バスや電車に乗るのがあまり好きではないから、普段、片道40分かけて自転車通勤している。周りの人にそのことを話すと驚かれることが多い。もちろん、バイクや車があればいいかなと思うこともある。そもそも免許を持ってないことで兄からは、「成人男性で免許を持ってないのはお前ぐらいだ。お前は馬鹿だ」とよく言われる。でも、自転車に乗っているといい運動になるし、何かと感じることもある。
ちょうど今の冬の季節だと寒いのだけれど、20分ほどすると体が温まってきて運動しているのと同じ感覚になってくる。すると、高校の時のサッカーをしていた自分が自然と思い出されてくる。フェイントを何度もかけられて悔しかった自分や、逆に、フェイントで相手をかわして爽快だった自分など、悪いプレーやいいプレーをしていた自分が思い出される。自分なりにサッカーを必死に取り組んでいたけれど、2軍だったからサッカーで上手くいったとはいえない。だから、今でもトラウマのようにあの時のことが思い出される。体を動かすと、サッカーをしていたあの時のことを体が思い出すのだ。

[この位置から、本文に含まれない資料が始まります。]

Lemma orders_derive (op : QueryOp) (q : datastore.Query) :
  orders (derive op q) = orders q ++ match op with
                                     | QOrder f => [f]
                                     | _ => []
                                     end.
Proof.
  unfold orders, derive; simpl. rewrite omap_app. by destruct op.
Qed.

(** What one configuration call leaves alone. *)
Lemma configure1_keeps (qb : QueryBuilder) (c : Config) :
  db (configure1 B qb c) = db qb /\
  kind (configure1 B qb c) = kind qb /\
  context (configure1 B qb c) = context qb /\
  q_kind (query (configure1 B qb c)) = q_kind (query qb).
Proof.
  destruct c as [|n|n|f|f|cu|f o v|[a|]|]; simpl; try done.
  - unfold WithLimit. by destruct (n >? 0)%Z.
  - unfold WithOffset. by destruct (n >? 0)%Z.
  - unfold WithCursor. destruct (negb _); [|done].
    by destruct (be_DecodeCursor B cu) as [x [e|]].
  - unfold WithFilter. destruct (String.eqb f FieldKey); [|done].
    by destruct v.
Qed.

(** X1. Whatever configuration calls follow [Query(db, ctx, kind)], the
    builder keeps the handle, the context and the kind it was made
    with: [DB()] and [Kind()] answer them, and the kind of the query
    handed to the backend is the same kind. *)
Theorem configure_keeps_handle_and_kind (d : option DB) (ctx : Context)
  (k : string) (cs : list Config) :
  let qb := configure B (Query d ctx k) cs in
  QueryBuilder_DB qb = d /\
  QueryBuilder_Kind qb = k /\
  context qb = ctx /\
  q_kind (query qb) = k.
Proof.
  simpl. unfold QueryBuilder_DB, QueryBuilder_Kind.
  assert (Hgen : forall qb,
            db (configure B qb cs) = db qb /\
            kind (configure B qb cs) = kind qb /\
            context (configure B qb cs) = context qb /\
            q_kind (query (configure B qb cs)) = q_kind (query qb)).
  { induction cs as [|c cs IH]; intros qb; [done|].
    rewrite configure_cons.
    destruct (IH (configure1 B qb c)) as (-> & -> & -> & ->).
    apply configure1_keeps. }
  apply (Hgen (Query d ctx k)).
Qed.

Lemma flags_agree_derive (op : QueryOp) (qb : QueryBuilder) :
  match op with
  | QLimit _ | QOffset _ | QStart _ => False
  | _ => True
  end ->
  flags_agree qb -> flags_agree (set_query (derive op (query qb)) qb).
Proof.
  intros Hop (Ho & Hc & Hl & Hlp & Hop').
  unfold flags_agree. simpl.
  rewrite start_derive, limit_of_derive, offset_of_derive.
  by destruct op.
Qed.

20代の時は、嫌な記憶を振り切ろうと焦燥感に駆られたり苛々したりしたものだ。しかし、最近では高校の時の自分を少しは冷静に見られるようになった。なぜ監督が自分を1軍の試合に出さなかったのか、自分のプレーのどこに問題があったのか、そんなことを少しは分析できるようになってきた。そして、分析する内に自分の人間性にも問題があったことに気づけるようになってきた。
自転車に乗りながら自分自身を見つめ直している。